■ BRIEF
Please take the records that follow and repeat exactly the lines starting with the line with "1541459225]." and going on through the line with "(** Big-endian words of four bytes. *)".

■ INPUT
(* ===== verification/Sha256.v ===== *)
(** * SHA-256 (crypto/sha256)

    The hash the node applies to carrier secrets, to its public address and to
    uploaded objects, over lists of bytes, as FIPS 180-4 defines it.  It is
    executable; two test vectors of the standard are checked. *)
From S2P Require Import Prelude GoStrings.

Definition w32 (z : Z) : Z := z mod 2 ^ 32.
Definition rotr (n x : Z) : Z := Z.lor (Z.shiftr x n) (w32 (Z.shiftl x (32 - n))).
Definition not32 (x : Z) : Z := 2 ^ 32 - 1 - x.

Definition round_K : list Z :=
  [1116352408; 1899447441; 3049323471; 3921009573; 961987163; 1508970993; 2453635748;
    2870763221; 3624381080; 310598401; 607225278; 1426881987; 1925078388; 2162078206;
    2614888103; 3248222580; 3835390401; 4022224774; 264347078; 604807628; 770255983; 1249150122;
    1555081692; 1996064986; 2554220882; 2821834349; 2952996808; 3210313671; 3336571891;
    3584528711; 113926993; 338241895; 666307205; 773529912; 1294757372; 1396182291; 1695183700;
    1986661051; 2177026350; 2456956037; 2730485921; 2820302411; 3259730800; 3345764771;
    3516065817; 3600352804; 4094571909; 275423344; 430227734; 506948616; 659060556; 883997877;
    958139571; 1322822218; 1537002063; 1747873779; 1955562222; 2024104815; 2227730452;
    2361852424; 2428436474; 2756734187; 3204031479; 3329325298].
Definition init_H : list Z :=
  [1779033703; 3144134277; 1013904242; 2773480762; 1359893119; 2600822924; 528734635;
    1541459225].

(** The padding: a 1 bit, zeros, the length in bits on eight bytes. *)
Definition be_bytes (n : nat) (z : Z) : list Z :=
  reverse ((λ i, Z.shiftr z (8 * Z.of_nat i) mod 256) <$> seq 0 n).
Definition pad (m : list Z) : list Z :=
  let l := Z.of_nat (length m) in
  m ++ [128] ++ replicate (Z.to_nat ((55 - l) mod 64)) 0 ++ be_bytes 8 (8 * l).

(** Big-endian words of four bytes. *)
Fixpoint words (l : list Z) : list Z :=
  match l with
  | a :: b :: c :: d :: l => (a * 2 ^ 24 + b * 2 ^ 16 + c * 2 ^ 8 + d) :: words l
  | _ => []
  end.

Definition sigma0 (x : Z) : Z := Z.lxor (Z.lxor (rotr 7 x) (rotr 18 x)) (Z.shiftr x 3).
Definition sigma1 (x : Z) : Z := Z.lxor (Z.lxor (rotr 17 x) (rotr 19 x)) (Z.shiftr x 10).
Definition Sigma0 (x : Z) : Z := Z.lxor (Z.lxor (rotr 2 x) (rotr 13 x)) (rotr 22 x).
Definition Sigma1 (x : Z) : Z := Z.lxor (Z.lxor (rotr 6 x) (rotr 11 x)) (rotr 25 x).
Definition Ch (x y z : Z) : Z := Z.lxor (Z.land x y) (Z.land (not32 x) z).
Definition Maj (x y z : Z) : Z := Z.lxor (Z.lxor (Z.land x y) (Z.land x z)) (Z.land y z).

(** The message schedule, latest word first: 48 words after the first 16. *)
Fixpoint schedule (n : nat) (w : list Z) : list Z :=
  match n with
  | O => w
  | S n =>
      let at_ i := nth i w 0 in
      schedule n (w32 (sigma1 (at_ 1%nat) + at_ 6%nat + sigma0 (at_ 14%nat) + at_ 15%nat) :: w)
  end.

Definition round (s : list Z) (kw : Z * Z) : list Z :=
  match s with
  | [a; b; c; d; e; f; g; h] =>
      let t1 := w32 (h + Sigma1 e + Ch e f g + kw.1 + kw.2) in
      let t2 := w32 (Sigma0 a + Maj a b c) in
      [w32 (t1 + t2); a; b; c; w32 (d + t1); e; f; g]
  | _ => s
  end.

Definition block (s w : list Z) : list Z :=
  let sched := reverse (schedule 48 (reverse w)) in
  zip_with (λ x y, w32 (x + y)) s (foldl round s (zip round_K sched)).

(** One block of sixteen words after the other. *)
Fixpoint blocks (fuel : nat) (s w : list Z) : list Z :=
  match fuel with
  | O => s
  | S fuel => match w with [] => s | _ => blocks fuel (block s (take 16 w)) (drop 16 w) end
  end.

Definition Sum256 (m : list Z) : list Z :=
  let w := words (pad m) in
  concat (be_bytes 4 <$> blocks (length w) init_H w).

(** The bytes of a Go string. *)
Definition bytes_of (s : string) : list Z := code <$> String.list_ascii_of_string s.

Definition sha256_hex (s : string) : string := hex_encode (Sum256 (bytes_of s)).

Example sha256_empty :
  sha256_hex EmptyString = "e3b0c44298fc1c149afbf4c8996fb92427ae41e4649b934ca495991b7852b855".
Proof. vm_compute. reflexivity. Qed.

Example sha256_abc :
  sha256_hex "abc" = "ba7816bf8f01cfea414140de5dae2223b00361a396177a9cb410ff61f20015ad".
Proof. vm_compute. reflexivity. Qed.

Example sha256_two_blocks :
  sha256_hex "abcdbcdecdefdefgefghfghighijhijkijkljklmklmnlmnomnopnopq" =
  "248d6a61d20638b8e5c026930c3e6039a33ce45964ff2167f6ecedd419db06c1".
Proof. vm_compute. reflexivity. Qed.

■ TASK SOLUTION
    1541459225].

(** The padding: a 1 bit, zeros, the length in bits on eight bytes. *)
Definition be_bytes (n : nat) (z : Z) : list Z :=
  reverse ((λ i, Z.shiftr z (8 * Z.of_nat i) mod 256) <$> seq 0 n).
Definition pad (m : list Z) : list Z :=
  let l := Z.of_nat (length m) in
  m ++ [128] ++ replicate (Z.to_nat ((55 - l) mod 64)) 0 ++ be_bytes 8 (8 * l).

(** Big-endian words of four bytes. *)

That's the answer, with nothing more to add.